Abstract MCNPX is a general purpose multi-particle Monte Carlo transport code with board ranges of energies, which has already been widely employed in the fields of radiotherapy, nuclear engineering, and nuclear fusion research. The neutronics design and analysis of fusion reactor facilities using MCNPX have been considered as the time consuming and error prone tasks. For example, the ITER-type models include a lot of nested structures and complicated high-order curve surfaces, which can not be easily described in the mathematics expressions, and the spline surfaces are also not supported by the native syntax of MCNPX. In this context, a code system called CAD-PSMC (FreeCAD based parsing script for MCNPX) has been developed in IMPCAS (Institute of Modern Physics, Chinese academy of Sciences) for the study of modeling conversion problem in ITER-type neutron calculations.
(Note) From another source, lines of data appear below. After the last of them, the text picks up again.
Definition gt_set (f : gfield) (p : Z) (t : val_host_memory_track_ts) : val_host_memory_track_ts :=
  let sel (g : gfield) (old : Z) := if decide (f = g) then p else old in
  mk_track (mt_rd t) (sel Ns (gt_ns t)) (sel Rd (gt_rd t)) (sel Rtt (gt_rtt t))
    (sel RttAux (gt_rtt_aux t)) (sel Rec (gt_rec t)) (sel Data (gt_data t))
    (sel ValidNs (gt_valid_ns t)).

Definition mt_set_rd (rd : Z) (t : val_host_memory_track_ts) : val_host_memory_track_ts :=
  mk_track rd (gt_ns t) (gt_rd t) (gt_rtt t) (gt_rtt_aux t) (gt_rec t) (gt_data t)
    (gt_valid_ns t).

(** The global variables of the tracker, and the heap. *)
Record gstate : Type := mk_gs {
  g_alloc : alloc_state;
  nodes : gmap Z val_host_granule_ts;
  head : Z;
  tail : Z;
  current_realm : nat;
  mem_track : list val_host_memory_track_ts
}.

Definition set_alloc (a : alloc_state) (g : gstate) : gstate :=
  mk_gs a (nodes g) (head g) (tail g) (current_realm g) (mem_track g).
Definition set_nodes (m : gmap Z val_host_granule_ts) (g : gstate) : gstate :=
  mk_gs (g_alloc g) m (head g) (tail g) (current_realm g) (mem_track g).
Definition set_head (p : Z) (g : gstate) : gstate :=
  mk_gs (g_alloc g) (nodes g) p (tail g) (current_realm g) (mem_track g).
Definition set_tail (p : Z) (g : gstate) : gstate :=
  mk_gs (g_alloc g) (nodes g) (head g) p (current_realm g) (mem_track g).
Definition set_current_realm (i : nat) (g : gstate) : gstate :=
  mk_gs (g_alloc g) (nodes g) (head g) (tail g) i (mem_track g).
Definition set_mem_track (t : list val_host_memory_track_ts) (g : gstate) : gstate :=
  mk_gs (g_alloc g) (nodes g) (head g) (tail g) (current_realm g) t.

(** ** Access to descriptors and slots *)

Definition deref (p : Z) : M gstate val_host_granule_ts := λ g,
  if p =? 0 then Fault NullDeref
  else match nodes g !! p with Some n => Ok n g | None => Fault BadDeref end.

Definition update (p : Z) (f : val_host_granule_ts → val_host_granule_ts) : M gstate unit :=
  let* n := deref p in
  modify (λ g, set_nodes (<[p := f n]> (nodes g)) g).

Definition set_next (q : Z) (n : val_host_granule_ts) : val_host_granule_ts :=
  mk_gran (gr_rd n) (gr_state n) (gr_PA n) (gr_ipa n) (gr_level n) (gr_rtt_tree_idx n)
    (gr_is_granule_sliced n) (gr_has_auxiliary n) q.

Definition set_state (s : Z) (n : val_host_granule_ts) : val_host_granule_ts :=
  mk_gran (gr_rd n) s (gr_PA n) (gr_ipa n) (gr_level n) (gr_rtt_tree_idx n)
    (gr_is_granule_sliced n) (gr_has_auxiliary n) (gr_next n).

Definition set_aux (a : list bool) (n : val_host_granule_ts) : val_host_granule_ts :=
  mk_gran (gr_rd n) (gr_state n) (gr_PA n) (gr_ipa n) (gr_level n) (gr_rtt_tree_idx n)
    (gr_is_granule_sliced n) a (gr_next n).

Definition slot (i : nat) : M gstate val_host_memory_track_ts := λ g,
  match mem_track g !! i with Some t => Ok t g | None => Fault OutOfBounds end.

Definition set_slot (i : nat) (f : val_host_memory_track_ts → val_host_memory_track_ts) :
    M gstate unit :=
  let* t := slot i in
  modify (λ g, set_mem_track (<[i := f t]> (mem_track g)) g).

(** [*gran_list_head] for [gran_list_head = &mem_track[i].gran_type.f]. *)
Definition get_list (i : nat) (f : gfield) : M gstate Z :=
  let* t := slot i in ret (gt_get f t).
Definition put_list (i : nat) (f : gfield) (p : Z) : M gstate unit := set_slot i (gt_set f p).

(** Fuel of a walk along a list. *)
Definition walk_fuel (g : gstate) : nat := S (size (nodes g)).

(** [mem_alloc(sizeof(val_host_granule_ts), sizeof(val_host_granule_ts))]: the
    descriptor keeps what the heap holds at its address. *)
Definition blank_gran : val_host_granule_ts := mk_gran 0 0 0 0 0 0 0 [false; false; false] 0.

Definition node_alloc : M gstate Z := λ g,
  let '(p, a) := mem_alloc SIZEOF_GRANULE SIZEOF_GRANULE (g_alloc g) in
  if p =? 0 then Ok 0 (set_alloc a g)
  else
    let old := default blank_gran (nodes g !! p) in
    Ok p (set_nodes (<[p := old]> (nodes g)) (set_alloc a g)).

(** ** The operations *)

Definition init_granule (state PA : Z) (n : val_host_granule_ts) : val_host_granule_ts :=
  mk_gran (gr_rd n) state PA (gr_ipa n) (gr_level n) 0 0
    (replicate VAL_MAX_AUX_PLANES false) 0.

Definition val_host_add_granule (state PA node : Z) : M gstate unit :=
  let* granule_list :=
    (if node =? 0 then
       let* p := node_alloc in
       update p (init_granule state PA) ;;
       ret p
     else ret node) in
  let* h := gets head in
  if h =? 0 then
    modify (set_head granule_list) ;;
    put_list 0 Ns granule_list ;;
    update granule_list (set_next 0) ;;
    modify (set_tail granule_list)
  else
    let* t := gets tail in
    update t (set_next granule_list) ;;
    let* n := deref t in
    modify (set_tail (gr_next n)).

(** [for (i = 1; i < VAL_HOST_MAX_REALMS; i++) if (mem_track[i].rd == rd) return i;] *)
Fixpoint curr_realm_from (n i : nat) (rd : Z) : M gstate nat :=
  match n with
  | O => ret 0%nat
  | S n =>
      let* t := slot i in
      if mt_rd t =? rd then ret i else curr_realm_from n (S i) rd
  end.

Definition val_host_get_curr_realm (rd : Z) : M gstate nat :=
  curr_realm_from (VAL_HOST_MAX_REALMS - 1) 1 rd.

Fixpoint find_from (fuel : nat) (find PA : Z) : M gstate Z :=
  match fuel with
  | O => out_of_fuel
  | S fuel =>
      if find =? 0 then ret 0
      else
        let* n := deref find in
        if gr_PA n =? PA then ret find else find_from fuel (gr_next n) PA
  end.

Definition val_host_find_granule (PA : Z) : M gstate Z :=
  let* fuel := gets walk_fuel in
  let* h := gets head in
  find_from fuel h PA.

(** The four removal functions differ in the test on a descriptor only.
    [while (NULL != current) if (!test) { prev = current; current = current->next; }
    else break;] *)
Fixpoint remove_walk (test : val_host_granule_ts → bool) (fuel : nat) (prev current : Z) :
    M gstate (Z * Z) :=
  match fuel with
  | O => out_of_fuel
  | S fuel =>
      if current =? 0 then ret (prev, current)
      else
        let* n := deref current in
        if test n then ret (prev, current) else remove_walk test fuel current (gr_next n)
  end.

Definition remove_with (test : val_host_granule_ts → bool) (i : nat) (f : gfield) : M gstate Z :=
  let* current := get_list i f in
  let* temp := get_list 0 Ns in
  let* first :=
    (if current =? 0 then ret false else let* n := deref current in ret (test n)) in
  if first then
    let* n := deref current in
    if temp =? current then
      modify (set_head (gr_next n)) ;;
      put_list 0 Ns (gr_next n) ;;
      update current (set_next 0) ;;
      ret current
    else
      put_list i f (gr_next n) ;;
      update current (set_next 0) ;;
      ret current
  else
    let* fuel := gets walk_fuel in
    let* (prev, current) := remove_walk test fuel 0 current in
    if current =? 0 then ret 0
    else
      let* n := deref current in
      update prev (set_next (gr_next n)) ;;
      let* ns := get_list 0 Ns in
      let* l := get_list i f in
      (if (ns =? l) && (gr_next n =? 0) then modify (set_tail prev) else ret tt) ;;
      update current (set_next 0) ;;
      ret current.

Definition val_host_remove_granule (i : nat) (f : gfield) (PA : Z) : M gstate Z :=
  remove_with (λ n, gr_PA n =? PA) i f.

Definition val_host_remove_data_granule (i : nat) (f : gfield) (ipa : Z) : M gstate Z :=
  remove_with (λ n, gr_ipa n =? ipa) i f.

Definition val_host_remove_rtt_granule (i : nat) (f : gfield) (ipa level : Z) : M gstate Z :=
  remove_with (λ n, (gr_level n =? level) && (gr_ipa n =? ipa)) i f.

Definition val_host_remove_aux_rtt_granule (i : nat) (f : gfield) (ipa level index : Z) :
    M gstate Z :=
  remove_with (λ n, (gr_level n =? level) && (gr_ipa n =? ipa) && (gr_rtt_tree_idx n =? index)) i f.

(** [while (current->next != NULL) current = current->next;] *)
Fixpoint last_from (fuel : nat) (current : Z) : M gstate Z :=
  match fuel with
  | O => out_of_fuel
  | S fuel =>
      let* n := deref current in
      if gr_next n =? 0 then ret current else last_from fuel (gr_next n)
  end.

(** The tail of the cases of [val_host_update_granule_state]: hang the
    descriptor [p] at the end of a list of the current Realm. *)
Definition append_to (f : gfield) (p : Z) : M gstate unit :=
  let* i := gets current_realm in
  let* current := get_list i f in
  if current =? 0 then put_list i f p
  else
    let* fuel := gets walk_fuel in
    let* last := last_from fuel current in
    update last (set_next p).

Definition assign_granule (rd state ipa level : Z) (n : val_host_granule_ts) : val_host_granule_ts :=
  mk_gran rd state (gr_PA n) ipa level (gr_rtt_tree_idx n) (gr_is_granule_sliced n)
    (gr_has_auxiliary n) 0.

Definition assign_aux_granule (rd state ipa level idx : Z) (n : val_host_granule_ts) :
    val_host_granule_ts :=
  mk_gran rd state (gr_PA n) ipa level idx (gr_is_granule_sliced n) (gr_has_auxiliary n) 0.

(** The unprotected case leaves [state] as it is. *)
Definition assign_unprotected (rd ipa level : Z) (n : val_host_granule_ts) : val_host_granule_ts :=
  mk_gran rd (gr_state n) (gr_PA n) ipa level (gr_rtt_tree_idx n) (gr_is_granule_sliced n)
    (gr_has_auxiliary n) 0.

Definition fresh_granule (rd state PA ipa level idx : Z) (n : val_host_granule_ts) :
    val_host_granule_ts :=
  mk_gran rd state PA ipa level idx (gr_is_granule_sliced n)
    (replicate VAL_MAX_AUX_PLANES false) 0.

(** The search of a slot for a new Realm: stop at the slot that already has
    this RD, or take the first free one. *)
Fixpoint claim_slot (n i : nat) (PA : Z) : M gstate unit :=
  match n with
  | O => ret tt
  | S n =>
      let* t := slot i in
      if mt_rd t =? PA then ret tt
      else if mt_rd t =? NO_REALM then
        modify (set_current_realm i) ;;
        set_slot i (mt_set_rd PA)
      else claim_slot n (S i) PA
  end.

Definition val_host_update_granule_state (rd state PA ipa rtt_level rtt_tree_idx : Z) :
    M gstate unit :=
  let* i := val_host_get_curr_realm rd in
  modify (set_current_realm i) ;;
  let* granule_node := val_host_find_granule PA in
  if granule_node =? 0 then
    let* p := node_alloc in
    update p (fresh_granule rd state PA ipa rtt_level rtt_tree_idx) ;;
    if state =? GRANULE_UNPROTECTED then append_to ValidNs p else ret tt
  else if state =? GRANULE_RD then
    val_host_remove_granule 0 Ns PA ;;
    update granule_node (assign_granule rd state ipa rtt_level) ;;
    claim_slot (VAL_HOST_MAX_REALMS - 1) 1 PA ;;
    let* i := gets current_realm in
    put_list i Rd granule_node
  else if state =? GRANULE_REC then
    val_host_remove_granule 0 Ns PA ;;
    update granule_node (assign_granule rd state ipa rtt_level) ;;
    append_to Rec granule_node
  else if state =? GRANULE_RTT then
    val_host_remove_granule 0 Ns PA ;;
    update granule_node (assign_granule rd state ipa rtt_level) ;;
    append_to Rtt granule_node
  else if state =? GRANULE_RTT_AUX then
    val_host_remove_granule 0 Ns PA ;;
    update granule_node (assign_aux_granule rd state ipa rtt_level rtt_tree_idx) ;;
    append_to RttAux granule_node
  else if state =? GRANULE_DATA then
    val_host_remove_granule 0 Ns PA ;;
    update granule_node (assign_granule rd state ipa rtt_level) ;;
    append_to Data granule_node
  else if state =? GRANULE_UNPROTECTED then
    val_host_remove_granule 0 Ns PA ;;
    update granule_node (assign_unprotected rd ipa rtt_level) ;;
    append_to ValidNs granule_node
  else ret tt.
Two kinds of methods have been provided and discussed in the framework of this code, including the establishing of the mapping relationship between the specification tree and the build-in boolean operations in consideration of the complicated hierarchical structures, and the demonstration of fast ray-casting technology based iteration method coupling with the mesh-oriented optimized CAD geometries in solving the high-order curve surfaces related problems. Finally, the stability and feasibility of the CAD-PSMC have been verified and validated through the comparison with the selected reference models and the neutronic simulation results of the ITER-type benchmark model.